Du silicium au package: l'usine mondiale des puces électroniques |
————— 11 Décembre 2023 à 14h10 —— 44003 vues
Du silicium au package: l'usine mondiale des puces électroniques |
————— 11 Décembre 2023 à 14h10 —— 44003 vues
Vous avez peut-être déjà vu passer ce genre d’infographie, avec comme commentaire « Taïwan représente environ 68.5% du marché des semi-conducteurs mondiaux en terme de chiffre d'affaires » et une considération géopolitique sur la situation entre la République de Chine et la République Populaire de Chine.
Une estimation de la répartition des fabs en 2023 © Visual Capitalist
Et bien, c’est très souvent n’importe quoi. Évidemment, vous êtes sur le Comptoir, vous savez qu’il existe d’autres fabricants de « semiconducteurs » — lire : dispositifs électroniques actifs ou passifs à semiconducteurs — que ce qu’il y a sur cette image. Mais qui fait quoi, et où ?
L'infographie concerne certes l'industrie des semiconducteurs, mais uniquement les fondeurs, ou « foundries » en anglais. Les foundries sont, dans le jargon, les usines de productions de composants microélectroniques produisant pour le compte d'autrui.
Taiwan Semiconductor Manufacturing Company (TSMC) fonctionne entièrement ainsi. Initialement fondé pour sous-traiter la production d'entrée de gamme d’autres fabricants comme Philips, cette fab s’est progressivement ouverte aux "industrie sans usine" comme AMD, Apple ou Nvidia, qui lui envoient les plans de fabrication de leurs puces, et ils mettent en forme les wafers pour les fabriquer. En 2023, c'est le plus gros et le plus avancé sous-traitant industriel du monde. D'ailleurs, TSMC est une compagnie très arrangeante : vous pouvez arranger toute la production chez eux, même les masques de lithographie, et ainsi bénéficier de leur grosse expertise... Sur leurs propres procédés que personne n'arrive à faire aussi bien. Fidéliser le client, quoi.

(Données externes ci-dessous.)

(* ===== verification/ReservationProperties.v ===== *)
(** * Properties of the reservation handler

    The theorems about [ReservationHandler] a client relies on, each with a
    witness at a concrete charging station where it has hypotheses. *)
From S2P Require Import Prelude AuthTypes Connector StdAlgorithm ReservationHandler.
From S2P Require Import ReservationArrival ReservationProofs.
From stdpp Require Import base tactics list numbers strings sorting sets relations.
Open Scope Z_scope.
Open Scope everest_scope.

(** ** A small charging station for the witnesses *)
Module Station.
Definition evse (id : Z) (types : list ConnectorTypeEnum.t) : Z * EVSEContext :=
  (id, new_EVSEContext id (id - 1)
         (imap (fun i t => new_Connector (Z.of_nat i + 1) t) types)).
(** EVSE 1 and 2 have a CCS2 cable, EVSE 2 also a Type 2 socket. *)
Definition evses : list (Z * EVSEContext) :=
  [evse 1 [ConnectorTypeEnum.cCCS2];
   evse 2 [ConnectorTypeEnum.cCCS2; ConnectorTypeEnum.cType2]].
Definition clock (s : string) : Z := if String.eqb s "past" then 0 else 100.
Definition reservation (id : Z) (t : option ConnectorTypeEnum.t) : Reservation :=
  mkReservation None id "TOKEN" "future" None t.
End Station.

(** A reservation is held for an EVSE or globally. *)
Definition held (e : option Z) (r : Reservation) (s : rh_state) : Prop :=
  match e with
  | Some i => StdMap.find i (evse_reservations s) = Some r
  | None => r ∈ global_reservations s
  end.

Lemma held_ids e r s : held e r s -> reservation_id r ∈ ids s.
Proof.
  unfold ids. rewrite elem_of_app. destruct e as [i|]; simpl; intros H.
  - left. apply StdMap.find_elem_of in H. apply list_elem_of_fmap. by exists (i, r).
  - right. apply list_elem_of_fmap. by exists r.
Qed.

Lemma drop_keeps id e r s :
  rh_inv s -> held e r s -> reservation_id r <> id -> held e r (drop_reservation id s).
Proof.
  intros Hs Hh Hne. unfold drop_reservation.
  destruct (StdMap.count id (reservation_timers s)) eqn:Hc; [|done].
  assert (id ∈ ids s) as Hid by by apply (inv_timers _ Hs), StdMap.count_spec.
  destruct (remove_cases s Hs id Hid) as [(e0 & r0 & Hr0 & Hf & _ & He & Hg)|(r0 & Hr0 & _ & Hg & He)].
  - destruct e as [i|]; simpl in *; [|by rewrite Hg].
    rewrite He, StdMap.find_erase_ne; [done|]. intros ->. congruence.
  - destruct e as [i|]; simpl in *; [by rewrite He|].
    rewrite Hg in Hh. apply elem_of_cons in Hh as [->|?]; [congruence|done].
Qed.

Lemma add_held evses clock e r s :
  reservable evses e r s -> held e r (add_reservation clock e r s).
Proof.
  destruct e as [i|]; simpl; intros Hr; [by rewrite StdMap.find_insert_eq|set_solver].
Qed.

Lemma add_keeps evses clock e r e' r' s :
  reservable evses e r s -> held e' r' s -> held e' r' (add_reservation clock e r s).
Proof.
  intros Hr Hh. destruct e as [i|], e' as [j|]; simpl in *; try set_solver.
  destruct Hr as [Hf _]. rewrite StdMap.find_insert_ne; [done|]. congruence.
Qed.

(** ** Orders of arrival *)

(** [get_all_possible_orders] yields exactly the permutations of the
    connector types it is given, each once, also when the given order is not
    sorted; for no cars it yields nothing. *)
Theorem get_all_possible_orders_exact cs :
  NoDup (get_all_possible_orders cs)
  /\ forall o, o ∈ get_all_possible_orders cs <-> cs <> [] /\ o ≡ₚ cs.
Proof.
  split; [apply orders_nodup|]. intros o. destruct (decide (cs = [])) as [->|Hne].
  - split; [by intros ?%not_elem_of_nil|by intros [? _]].
  - rewrite orders_perm by done. tauto.
Qed.

(** ** When a reservation is possible *)

(** C18: [is_reservation_possible] answers [true] exactly when there are
    enough EVSEs and no sequence of arrivals of the cars with a global
    reservation, in any order and with any choice of EVSEs, reaches a
    situation in which one of the remaining cars finds no usable EVSE. *)
Theorem is_reservation_possible_spec evses g globals res :
  is_reservation_possible evses g globals res = true <->
  (length globals + length (option_list g) + length res <= length evses)%nat
  /\ no_car_turned_away evses res (map connector_type_or_unknown globals ++ option_list g).
Proof. apply is_reservation_possible_iff. Qed.

(** C7: as long as the states of the EVSEs do not change, any sequence of
    making, cancelling, using and expiring reservations leaves the handler
    with reservations that can all be honoured. *)
Theorem reservations_always_honoured evses clock cb b (ops : list rh_op) :
  NoDup (StdMap.keys evses) -> KeepsReservations cb ->
  honourable evses (foldl (fun s op => run_op evses clock cb op s) (new_ReservationHandler b) ops).
Proof.
  intros Hn Hcb.
  enough (forall s, honoured evses s ->
    honoured evses (foldl (fun s op => run_op evses clock cb op s) s ops)) as H
    by apply H, new_honoured.
  induction ops as [|op ops IH]; intros s Hs; simpl; [done|]. by apply IH, run_op_honoured.
Qed.

Lemma reservations_always_honoured_witness :
  honourable Station.evses
    (foldl (fun s op => run_op Station.evses Station.clock None op s) (new_ReservationHandler true)
      [op_make 5 None (Station.reservation 1 (Some ConnectorTypeEnum.cType2));
       op_make 5 (Some 1) (Station.reservation 2 None)])
  /\ ids (foldl (fun s op => run_op Station.evses Station.clock None op s) (new_ReservationHandler true)
      [op_make 5 None (Station.reservation 1 (Some ConnectorTypeEnum.cType2));
       op_make 5 (Some 1) (Station.reservation 2 None)]) = [2; 1].
Proof.
  split; [|vm_compute; reflexivity].
  apply reservations_always_honoured; [|apply keeps_reservations_none].
  apply (bool_decide_unpack _). vm_compute. exact I.
Defined.

(** ** The invariant in every reachable state *)

(** The steps of the handler, between which the EVSEs may change. *)
Inductive rh_step (clock : string -> Z) : rh_state -> rh_state -> Prop :=
| step_make evses cb now e r s : KeepsReservations cb ->
    rh_step clock s (run_state (make_reservation evses cb clock now e r) s)
| step_cancel cb id b why s : KeepsReservations cb ->
    rh_step clock s (run_state (cancel_reservation cb id b why) s)
| step_cancel_evse cb e b s : KeepsReservations cb ->
    rh_step clock s (run_state (cancel_reservation_evse cb e b) s)
| step_used cb id s : KeepsReservations cb ->
    rh_step clock s (run_state (on_reservation_used cb id) s)
| step_expired cb id s : KeepsReservations cb ->
    rh_step clock s (run_state (on_reservation_expired cb id) s)
| step_connector evses cb st e c s : KeepsReservations cb ->
    rh_step clock s (run_state (on_connector_state_changed evses cb st e c) s)
| step_status evses s :
    rh_step clock s
      (run_state (check_number_global_reservations_match_number_available_evses evses) s)
| step_load evses cb now stored s : KeepsReservations cb ->
    rh_step clock s (run_state (load_reservations evses cb clock now stored) s).

Lemma rh_step_inv clock s s' : rh_step clock s s' -> rh_inv s -> rh_inv s'.
Proof.
  intros Hstep Hs. destruct Hstep.
  - by apply make_preserves_inv.
  - by apply cancel_preserves.
  - revert s Hs. unfold cancel_reservation_evse.
    apply preserves_bind; [apply preserves_get|]. intros s. case_match; [|apply preserves_ret].
    apply preserves_bind; [by apply cancel_preserves|]. intros. apply preserves_ret.
  - unfold on_reservation_used. rewrite cancel_then_unit. by apply cancel_preserves.
  - unfold on_reservation_expired. rewrite cancel_then_unit. by apply cancel_preserves.
  - by apply connector_changed_preserves.
  - by rewrite check_number_same.
  - by apply load_preserves.
Qed.

(** C36: in every reachable state, whatever happened to the EVSEs meanwhile,
    reservation ids are unique and the running timers are exactly those of
    the reservations held, so every reservation ends by itself. *)
Theorem reservations_and_timers_agree clock b s :
  rtc (rh_step clock) (new_ReservationHandler b) s ->
  NoDup (ids s) /\ forall id, id ∈ StdMap.keys (reservation_timers s) <-> id ∈ ids s.
Proof.
  intros Hr. enough (rh_inv s) as Hs by (split; apply Hs).
  assert (rh_inv (new_ReservationHandler b)) as H0 by apply (new_honoured []).
  induction Hr as [|s1 s2 s3 Hstep Hr IH]; [done|]. apply IH. by eapply rh_step_inv.
Qed.

Lemma reservations_and_timers_agree_witness :
  NoDup (ids (run_state (make_reservation Station.evses None Station.clock 5 (Some 1)
                (Station.reservation 7 None)) (new_ReservationHandler true)))
  /\ forall id,
     id ∈ StdMap.keys (reservation_timers (run_state (make_reservation Station.evses None
            Station.clock 5 (Some 1) (Station.reservation 7 None)) (new_ReservationHandler true)))
     <-> id ∈ ids (run_state (make_reservation Station.evses None Station.clock 5 (Some 1)
                (Station.reservation 7 None)) (new_ReservationHandler true)).
Proof.
  apply (reservations_and_timers_agree Station.clock true).
  apply rtc_once. apply step_make. apply keeps_reservations_none.
Defined.

(** ** Making and cancelling *)

(** Every outcome of [make_reservation].  A reservation that already
    expired is rejected and nothing changes; otherwise a previous reservation
    with the same id is gone in any case, every other reservation stays, and
    the answer is [Accepted] exactly when the new reservation is then held
    with a timer at its expiry time. *)
Theorem make_reservation_outcome evses cb clock now e r s :
  rh_inv s ->
  let '(res, s', _) := make_reservation evses cb clock now e r s in
  if clock (expiry_time r) <? now
  then res = Ok ReservationResult.Rejected /\ s' = s
  else
    (forall e' r', held e' r' s -> reservation_id r' <> reservation_id r -> held e' r' s')
    /\ ((res = Ok ReservationResult.Accepted /\ held e r s'
         /\ StdMap.find (reservation_id r) (reservation_timers s')
            = Some (mkReservationTimer (clock (expiry_time r)) e))
        \/ (exists x, res = Ok x /\ x <> ReservationResult.Accepted
            /\ reservation_id r ∉ ids s')).
Proof.
  intros Hs. destruct (Z.ltb_spec (clock (expiry_time r)) now) as [Hx|Hx].
  { by rewrite make_run_expired. }
  destruct (make_run evses clock cb now e r s) as [(x & o & -> & Hna)|(Hr & o & ->)]; [lia|..].
  - split; [intros; by apply drop_keeps|]. right. exists x. split_and!; [done|done|].
    by apply drop_not_in.
  - split.
    + intros e' r' Hh Hne. eapply add_keeps; [exact Hr|]. by apply drop_keeps.
    + left. split_and!; [done|by eapply add_held|].
      destruct e; simpl; apply StdMap.find_insert_eq.
Qed.

Lemma make_reservation_outcome_witness :
  held None (Station.reservation 3 (Some ConnectorTypeEnum.cCCS2))
    (run_state (make_reservation Station.evses None Station.clock 5 None
       (Station.reservation 3 (Some ConnectorTypeEnum.cCCS2))) (new_ReservationHandler false)).
Proof.
  pose proof (make_reservation_outcome Station.evses None Station.clock 5 None
    (Station.reservation 3 (Some ConnectorTypeEnum.cCCS2)) (new_ReservationHandler false)
    (proj1 (new_honoured [] false))) as H.
  vm_compute in H. destruct H as [_ [(_ & H & _)|(x & Hx & Hn & _)]].
  - exact H.
  - exfalso. apply Hn. congruence.
Defined.

(** Cancelling without notification answers whether the reservation
    existed and for which EVSE, removes exactly it, and leaves the statuses
    sent to the EVSEs alone. *)
Theorem cancel_reservation_outcome cb id why s :
  rh_inv s ->
  let '(res, s', _) := cancel_reservation cb id false why s in
  (exists evse_id, res = Ok (bool_decide (id ∈ ids s), evse_id)
     /\ (forall i, evse_id = Some i -> exists r, held (Some i) r s /\ reservation_id r = id))
  /\ (id ∉ ids s') /\ (forall e r, held e r s' -> held e r s)
  /\ (forall e r, held e r s -> reservation_id r <> id -> held e r s')
  /\ last_reserved_status s' = last_reserved_status s.
Proof.
  intros Hs. pose proof (drop_not_in id s Hs) as Hni.
  destruct (StdMap.count id (reservation_timers s)) eqn:Hc.
  - assert (id ∈ ids s) as Hid by by apply (inv_timers _ Hs), StdMap.count_spec.
    assert (drop_reservation id s = remove_reservation id s) as Hd
      by (unfold drop_reservation; by rewrite Hc).
    rewrite cancel_run_timer by done. unfold ebind at 1.
    destruct (store_run (remove_reservation id s)) as [o ->]. simpl.
    rewrite <- Hd. split_and!; [|done| |intros; by apply drop_keeps|].
    + eexists. split; [by rewrite bool_decide_eq_true_2|]. intros i Hi.
      pose proof (find_evse_spec id (evse_reservations s)) as Hf. rewrite Hi in Hf.
      destruct Hf as (r & Hin & Hr). exists r. split; [|done].
      by apply StdMap.elem_of_find in Hin; [|apply Hs].
    + rewrite Hd. intros e r.
      destruct (remove_cases s Hs id Hid) as [(e0 & r0 & _ & Hf & _ & He & Hg)|(r0 & _ & _ & Hg & He)];
        destruct e as [i|]; simpl.
      * rewrite He. destruct (decide (i = e0)) as [->|];
          [by rewrite StdMap.find_erase_eq|by rewrite StdMap.find_erase_ne].
      * by rewrite Hg.
      * by rewrite He.
      * rewrite Hg. by right.
    + rewrite Hd. unfold remove_reservation. by case_match.
  - assert (id ∉ ids s) as Hid.
    { rewrite <- (inv_timers _ Hs), <- StdMap.count_spec, Hc. done. }
    rewrite cancel_run_no_timer by done. split_and!; [|done..].
    exists None. split; [by rewrite bool_decide_eq_false_2|done].
Qed.

Lemma cancel_reservation_outcome_witness :
  exists s', cancel_reservation None 7 false ReservationEndReason.Cancelled
    (run_state (make_reservation Station.evses None Station.clock 5 (Some 1)
       (Station.reservation 7 None)) (new_ReservationHandler false)) = (Ok (true, Some 1), s', [])
    /\ 7 ∉ ids s'.
Proof.
  set (s := run_state (make_reservation Station.evses None Station.clock 5 (Some 1)
       (Station.reservation 7 None)) (new_ReservationHandler false)).
  assert (rh_inv s) as Hs
    by (apply make_preserves_inv; exact (proj1 (new_honoured [] false))).
  pose proof (cancel_reservation_outcome None 7 ReservationEndReason.Cancelled s Hs) as H.
  eexists. split; [vm_compute; reflexivity|].
  vm_compute in H |- *. exact (proj1 (proj2 H)).
Defined.

(** ** Where the stored reservations lag behind *)

(** A reservation for an EVSE is accepted without being stored, and when the
    last reservation is cancelled the stored list is not emptied: after a
    restart the first is lost and the second comes back. *)
Example stored_reservations_lag :
  let evse_made := make_reservation Station.evses None Station.clock 5 (Some 1)
                     (Station.reservation 7 None) (new_ReservationHandler true) in
  let global_made := make_reservation Station.evses None Station.clock 5 None
                       (Station.reservation 8 None) (new_ReservationHandler true) in
  evse_made.1.1 = Ok ReservationResult.Accepted /\ evse_made.2 = []
  /\ global_made.2 = [call_store [(None, Station.reservation 8 None)]]
  /\ (cancel_reservation None 8 false ReservationEndReason.Cancelled global_made.1.2).2 = [].
Proof. vm_compute. repeat split. Qed.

Les fabless, le nom donné à ces designers de puces qui n’ont pas d’usines en propre, vont développer leurs stratégies de production et de distributions : faire tester les puces par les fonderies ou les faire tester par ailleurs, un fondeur ou plusieurs, les vendre elles-mêmes ou passer par des distributeurs… Mais TSMC, par exemple, ne crache pas sur les petits clients. Même nos petites start-ups ou labos français peuvent s'y fournir.
Une fois les wafers terminés, ils sont envoyés en test automatique — dits "à sonde volante" —, puis une fois qu'ils ont été testés, on ajoute des contacts en alliage de cuivre plaqué étain, nickel ou or, on les coule dans du plastique haute température, et hop ça fait une puce. Ces entreprises sont appelées les OSAT — Outsourced Semiconductor Assembly and Testing.
Un wafer en cours de test avant de devenir plein de petites puces enrobées de plastique noir
En réalité, la majorité des puces électroniques sont produites par l'entreprise qui les a conçues. Au contraire du fonctionnement externalisé, on appelle ces entreprises des IDM — Integrated Device Manufacturers —, ou fabricants de composants intégrés. Samsung, mais aussi Intel, ST Microelectronics, SK Hynix ou Texas Instruments sont des IDM. Les IDM représentent deux tiers du marché mondial des puces, les fonderies un tiers.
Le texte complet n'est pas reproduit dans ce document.